_Task prompt:_ The answer must be every line from the entries below that includes "then".

_Materials provided:_
== == ==
(** The explorer never raises [KeyError]: it returns a prefix of what it
    accumulated. *)
Lemma find_alternative_solutions_returns max_solutions :
  ∃ solutions n,
    find_alternative_solutions events required_team max_solutions
      max_team_number excluded_teams included_teams = Some (take n solutions)
    ∧ explorer_inv solutions
    ∧ ((0 ≤ max_solutions)%Z → n = Z.to_nat max_solutions).
Proof.
  unfold find_alternative_solutions. cbv zeta. rewrite app_nil_l.
  destruct (explorer_accumulates
    (py_slice_to (multi_event_teams tc required_team) max_solutions))
    as (sols & -> & Hinv). simpl.
  unfold py_slice_to. case_decide.
  - eexists _, _. split_and!; [done|done|lia].
  - eexists _, _. split_and!; [done|done|done].
Qed.
End ExplorerResult.

(** ** The returned list of solutions *)


Example explorer_triangle :
  find_alternative_solutions events_triangle (Some 1%Z) 5 12000 None None
  = Some [([1; 2]%Z, 2); ([1; 3]%Z, 2)].
Proof. vm_compute. reflexivity. Qed.

(** C1. The explorer returns a list in which every solution after the
    first covers all the events of the raw mapping (the union of the index
    entries of its teams is the set of all events) and has a set of teams
    different from that of every solution before it; so no two solutions of
    the list have the same set of teams. *)
Theorem C1_alternatives_complete_and_distinct :
  ∀ (events : list (string * list Z)) (required_team : option Z)
    (max_solutions max_team_number : Z)
    (excluded_teams included_teams : option (list Z)),
    let index :=
      find_team_coverage events max_team_number excluded_teams included_teams in
    ∃ solutions,
      find_alternative_solutions events required_team max_solutions
        max_team_number excluded_teams included_teams = Some solutions
      ∧ (∀ i sol, 0 < i → solutions !! i = Some sol →
           covered_events index sol.1 = list_to_set events.*1
           ∧ ∀ j sol', j < i → solutions !! j = Some sol' →
               (list_to_set sol'.1 : gset Z) ≠ list_to_set sol.1)
      ∧ distinct_team_sets solutions.
Proof.
  intros events r K mx ex inc index.
  destruct (find_alternative_solutions_returns events r mx ex inc K)
    as (sols & n & -> & Hinv & _).
  apply (explorer_inv_take _ _ _ _ _ _ n) in Hinv as (Hd & _ & Hc).
  eexists; split_and!; [done| |done].
  intros i sol Hi Hs. split; [by apply (Hc i)|].
  intros j sol' Hj Hs'. apply (Hd j i); [lia|done..].
Qed.

(** C7, as the specification states it, fails for [max_solutions = 0]: the
    returned list is empty and has no first element. *)
Lemma C7_counterexample_zero_solutions :
  ¬ (∀ (events : list (string * list Z)) (required_team : option Z)
       (max_solutions max_team_number : Z)
       (excluded_teams included_teams : option (list Z)),
       ∃ solutions,
         find_alternative_solutions events required_team max_solutions
           max_team_number excluded_teams included_teams = Some solutions
         ∧ (Z.of_nat (length solutions) ≤ max_solutions)%Z
         ∧ head solutions
           = Some (greedy_set_cover_with_required_team events required_team
                     max_team_number excluded_teams included_teams)).
Proof.
  intros H. destruct (H events_abcd (Some 1%Z) 0%Z 10%Z None None)
    as (sols & Hs & _ & Hhd).
  vm_compute in Hs. injection Hs as <-. discriminate Hhd.
Qed.

(** C7, amended. For a bound [max_solutions ≥ 0] the explorer returns a
    list of at most [max_solutions] solutions; unless the bound is 0, when
    the list is empty, its first element is the selector's solution,
    whether or not that solution covers every event. *)
Theorem C7_at_most_K_solutions_selector_first :
  ∀ (events : list (string * list Z)) (required_team : option Z)
    (max_solutions max_team_number : Z)
    (excluded_teams included_teams : option (list Z)),
    (0 ≤ max_solutions)%Z →
    ∃ solutions,
      find_alternative_solutions events required_team max_solutions
        max_team_number excluded_teams included_teams = Some solutions
      ∧ (Z.of_nat (length solutions) ≤ max_solutions)%Z
      ∧ head solutions
        = if decide (max_solutions = 0%Z) then None
          else Some (greedy_set_cover_with_required_team events required_team
                       max_team_number excluded_teams included_teams).
Proof.
  intros events r K mx ex inc HK.
  destruct (find_alternative_solutions_returns events r mx ex inc K)
    as (sols & n & -> & Hinv & Hn).
  specialize (Hn HK) as ->.
  apply (explorer_inv_take _ _ _ _ _ _ (Z.to_nat K)) in Hinv as (_ & Hhd & _).
  eexists; split_and!; [done| |].
  - rewrite length_take. lia.
  - case_decide as HK0; [subst; done|]. apply Hhd. lia.
Qed.

Lemma C7_at_most_K_solutions_selector_first_witness :
  (0 ≤ 5)%Z
  ∧ ∃ solutions,
      find_alternative_solutions events_triangle (Some 1%Z) 5 12000 None None
      = Some solutions
      ∧ (Z.of_nat (length solutions) ≤ 5)%Z
      ∧ head solutions
        = if decide (5%Z = 0%Z) then None
          else Some (greedy_set_cover_with_required_team events_triangle
                       (Some 1%Z) 12000 None None).
Proof.
  split; [lia|].
  apply (C7_at_most_K_solutions_selector_first events_triangle (Some 1%Z) 5 12000
           None None).
  lia.
Defined.

(** ** Rounds of the greedy loops *)

Lemma selector_NoDup events required_team max_team_number excluded_teams included_teams :
  NoDup (greedy_set_cover_with_required_team events required_team max_team_number
           excluded_teams included_teams).1.
Proof.
  rewrite selector_eq; cbv zeta.
  set (tc := find_team_coverage _ _ _ _). set (U := list_to_set events.*1).
  destruct (seed_required_cases tc required_team None [] U)
    as [->|(z & evs & _ & _ & _ & Hg & ->)]; simpl.
  - by destruct (greedy_loop_picks tc [] U) as (picks & -> & ? & _).
  - destruct (greedy_loop_picks tc [z] (U ∖ list_to_set evs)) as (picks & -> & ? & Hin).
    simpl. apply NoDup_cons. split; [|done].
    intros Hz. apply Hin in Hz as [_ Hz]. set_solver.
Qed.
(** [clearSession()]; [confirmed] is what [window.confirm] returns. *)
Definition clearSession (confirmed : bool) (now : Z) (st : App)
    (recording : Recording) : App * Recording :=
  if confirmed
  then (addLog "Session data cleared" info now st, initialRecording)
  else (st, recording).

(** What the camera and the user can do to a recording; a turn gives the
    time, the state of [App] at that time and the event. *)
Inductive RecordingEvent :=
  | PoseDetected (isRecording : bool) (poseLandmarks : option (list Landmark.t))
  | ClearSession (confirmed : bool).

Definition recordingStep (recording : Recording)
    (turn : Z * App * RecordingEvent) : Recording :=
  match turn.2 with
  | PoseDetected isRecording poseLandmarks =>
      handlePoseDetected isRecording poseLandmarks turn.1.1 turn.1.2 recording
  | ClearSession confirmed => (clearSession confirmed turn.1.1 turn.1.2 recording).2
  end.

Definition record (trace : list (Z * App * RecordingEvent)) : Recording :=
  fold_left recordingStep trace initialRecording.

(** Every socket but the current one is closing or closed. *)
Definition closingOrClosed (socket : WebSocket.t) : Prop :=
  WebSocket.readyState socket = WS_STATE_CLOSING
  ∨ WebSocket.readyState socket = WS_STATE_CLOSED.

Definition othersClosing (st : App) : Prop :=
  ∀ ws socket, sockets st !! ws = Some socket → wsRef st ≠ Some ws →
    closingOrClosed socket.

(** The keys [ws.onmessage] reads from a message that has no [data] object
    and no [type]. *)
Definition messageKeys : list string :=
  ["data"; "speed"; "speedKmh"; "kph"; "spd"; "incline"; "inclinePct"; "grade";
   "inc"; "type"].

(** The types of the commands the component sends. *)
Definition outboundTypes : list string :=
  ["REQUEST_CONTROL"; "GET_STATE"; "SET_SPEED_NOW"; "SET_INCLINE_NOW"].

(** Socket 0 as it is when the link is up, and the state just after the
    mount, when it is still connecting. *)
Definition linkUpSocket : WebSocket.t :=
  {| WebSocket.url := sampleUrl; WebSocket.readyState := WS_STATE_OPEN;
     WebSocket.sent :=
       [JSON_stringify_message (createProtocolMessage "REQUEST_CONTROL" None);
        JSON_stringify_message (createProtocolMessage "GET_STATE" None)];
     WebSocket.wsUrl := sampleUrl |}.

Definition linkConnecting : App :=
  runOnHost [(1%Z, Mount sampleUrl)] (initialApp 0).

(** A state with a superseded socket: the link went down and its
    reconnect ran, so socket 0 is closed and socket 1 is current. *)
Definition linkReconnected : App :=
  runOnHost [(3%Z, Closed 0 1006); (3003%Z, TimeoutElapsed)] linkUp.

(* ===================================================================== *)
(** * Properties *)
(* ===================================================================== *)

(* ===================================================================== *)
(** ** Numbers *)
(* ===================================================================== *)

Section NumberFacts.
#[local] Open Scope Q_scope.

Lemma Qltb_lt (x y : Q) : Qltb x y = true <-> x < y.
Proof.
  unfold Qltb. rewrite negb_true_iff, <- not_true_iff_false, Qle_bool_iff.
  split; [apply Qnot_le_lt | apply Qlt_not_le].
Qed.

Lemma Qltb_ge (x y : Q) : Qltb x y = false <-> y <= x.
Proof. unfold Qltb. rewrite negb_false_iff. apply Qle_bool_iff. Qed.

Lemma Math_pow10_pos (p : Z) : 0 < Math_pow10 p.
Proof. unfold Math_pow10. apply Qpower_0_lt. reflexivity. Qed.

Lemma Math_pow10_nonzero (p : Z) : ~ Math_pow10 p == 0.
Proof. intros E. pose proof (Math_pow10_pos p) as H. rewrite E in H. discriminate. Qed.

(** [Math.max(lo, Math.min(hi, x))] lies between the limits. *)
Lemma clamp_within (lo hi x : Q) :
  lo <= hi -> lo <= Qmax lo (Qmin hi x) /\ Qmax lo (Qmin hi x) <= hi.
Proof.
  intros Hle. split.
  - apply Q.le_max_l.
  - apply Q.max_lub; [exact Hle | apply Q.le_min_l].
Qed.


Lemma Qfloor_unique (z : Q) (n : Z) :
  inject_Z n <= z -> z < inject_Z (n + 1) -> Qfloor z = n.
Proof.
  intros Hlo Hhi.
  pose proof (Qfloor_le z) as Hf1. pose proof (Qlt_floor z) as Hf2.
  assert (H1 : inject_Z n < inject_Z (Qfloor z + 1)) by (eapply Qle_lt_trans; eauto).
  assert (H2 : inject_Z (Qfloor z) < inject_Z (n + 1)) by (eapply Qle_lt_trans; eauto).
  rewrite <- Zlt_Qlt in H1, H2. lia.
Qed.

(** [Math.round x] is the integer [n] with [n - 1/2 <= x < n + 1/2]. *)
Lemma Math_round_nearest (x : Q) :
  Math_round x - (1 # 2) <= x /\ x < Math_round x + (1 # 2).
Proof.
  unfold Math_round.
  pose proof (Qfloor_le (x + (1 # 2))) as Hlo.
  pose proof (Qlt_floor (x + (1 # 2))) as Hhi.
  rewrite inject_Z_plus in Hhi. change (inject_Z 1) with 1 in Hhi.
  split; lra.
Qed.
Lemma kept_eval_name (name_ : string) (i : Interpreter) :
  iopt (eval_name name_ i) = iopt i
  /\ cancelChan (eval_name name_ i) = cancelChan i
  /\ id (eval_name name_ i) = id i
  /\ done (eval_name name_ i) = done i
  /\ binPkg (eval_name name_ i) = binPkg i.
Proof.
  unfold eval_name.
  destruct (String.eqb name_ ""); simpl;
    match goal with |- context [String.eqb ?x ""] => destruct (String.eqb x "") end; done.
Qed.

(** [eval] leaves the run id, the options, [cancelChan], [done] and the
    binary packages of the interpreter as they are, and only adds to the
    log. *)
Lemma eval_keeps (src name_ : string) (inc : bool) (mc : machine World) :
  let i := interp (eval P src name_ inc mc).1 in
  id i = id (interp mc) /\ iopt i = iopt (interp mc)
  /\ cancelChan i = cancelChan (interp mc) /\ done i = done (interp mc)
  /\ binPkg i = binPkg (interp mc).
Proof.
  unfold eval.
  set (mc1 := {| interp := eval_name name_ (interp mc); world := world mc; log := log mc |}).
  destruct (eval_body P src inc (mc1, ZeroValue)) as [[mc2 res] r] eqn:E. simpl.
  assert (keeps (fun _ => True) (eval_body P src inc) (mc1, ZeroValue)) as K
    by (apply eval_body_keeps; done).
  destruct (K _ _ E) as [Hk _]. simpl in Hk.
  destruct (kept_eval_name name_ (interp mc)) as (? & ? & ? & ? & ?).
  unfold kept in Hk. injection Hk as -> -> -> -> -> _. done.
Qed.

(** When the body returns, [eval] returns what the body left in [res] and
    [err]. *)
Lemma eval_returned (src name_ : string) (inc : bool) (mc mc' : machine World)
    (res : reflect_Value) (err : option error) :
  eval_body P src inc
    ({| interp := eval_name name_ (interp mc); world := world mc; log := log mc |}, ZeroValue)
  = (mc', res, Ok err) ->
  eval P src name_ inc mc = (mc', (res, err)).
Proof. intros H. unfold eval. by rewrite H. Qed.

(** [eval] reads its source through the parser only, and hands it to the
    parser as it is. *)
Lemma eval_reads_source_through_ast (src1 src2 name_ : string) (inc : bool)
    (mc : machine World) :
  (forall n b, ast P src1 n b = ast P src2 n b) ->
  eval P src1 name_ inc mc = eval P src2 name_ inc mc.
Proof.
  intros H. unfold eval, eval_body.
  rewrite !(bind_Ok get_interp _ (_, ZeroValue) _ _ eq_refl).
  by rewrite H.
Qed.

(** C3. When the body of [eval] panics with the value [v], [eval] returns
    to its caller: the result is what [res] held, and the error is a
    [Panic] with [v] as its value, at most 64 addresses of the stack as
    its callers and the text of the stack as its stack buffer. *)
Theorem C3_panic_is_returned_as_error (src name_ : string) (inc : bool)
    (mc mc' : machine World) (res : reflect_Value) (v : any) (rt : runtime_stack) :
  eval_body P src inc
    ({| interp := eval_name name_ (interp mc); world := world mc; log := log mc |}, ZeroValue)
  = (mc', res, Panicking v rt) ->
  exists p : Panic,
    eval P src name_ inc mc = (mc', (res, Some (PanicError p)))
    /\ Value p = v
    /\ Callers p = firstn 64 (pcs rt)
    /\ (length (Callers p) <= 64)%nat
    /\ Stack p = dump rt
    /\ is_Panic (PanicError p) = true.
Proof.
  intros H.
  exists {| Value := v; Callers := firstn 64 (pcs rt); Stack := dump rt |}.
  unfold eval. rewrite H. simpl. repeat split. apply firstn_le_length.
Qed.

(** C2. When the [select] of [EvalWithContext] receives [ctx.Done()], the
    run id of the interpreter is one more than it was, within 64 bits,
    the channel [done] is closed, and the call returns the zero value
    with the error of the context, which is not a [Panic]. *)
Theorem C2_cancelled_evaluation (e : ctx_error) (src : string) (mc : machine World) :
  id (interp (EvalWithContext P (CtxDone e) src mc).1) = uint64 (id (interp mc) + 1)
  /\ done (interp (EvalWithContext P (CtxDone e) src mc).1) = closed_chan
  /\ (EvalWithContext P (CtxDone e) src mc).2 = Ok (ZeroValue, Some (ctx_Err e))
  /\ is_Panic (ctx_Err e) = false
  /\ (ctx_Err e = context_Canceled \/ ctx_Err e = context_DeadlineExceeded).
Proof.
  unfold EvalWithContext, EvalWithContext_setup, stop. simpl.
  repeat split; destruct e; auto.
Qed.

(** C4. [EvalWithContext] sets [cancelChan] to the negation of the option
    [fastChan] before it starts the evaluation, and the interpreter still
    has it so when the call returns, on either outcome of the [select];
    [New] reads [fastChan] as a boolean from [YAEGI_FAST_CHAN]. *)
Theorem C4_fastChan_disables_cancellable_chan (r : race) (src : string) (mc : machine World) :
  cancelChan (EvalWithContext_setup (interp mc)) = negb (fastChan (iopt (interp mc)))
  /\ cancelChan (interp (EvalWithContext P r src mc).1) = negb (fastChan (iopt (interp mc)))
  /\ (forall (os : OS) (options : Options),
         fastChan (iopt (New os options)) = strconv.ParseBool_ (Getenv os "YAEGI_FAST_CHAN")).
Proof.
  split; [done|]. split; [|done].
  unfold EvalWithContext. destruct r as [e|].
  - done.
  - unfold Eval.
    set (mc1 := {| interp := EvalWithContext_setup (interp mc);
                   world := world mc; log := log mc |}).
    pose proof (eval_keeps src "" true mc1) as (_ & _ & Hc & _).
    destruct (eval P src "" true mc1) as [mc2 ve]. simpl in *. by rewrite Hc.
Qed.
== == ==
_Exercise answer:_
        = if decide (max_solutions = 0%Z) then None
        = if decide (5%Z = 0%Z) then None
  then (addLog "Session data cleared" info now st, initialRecording)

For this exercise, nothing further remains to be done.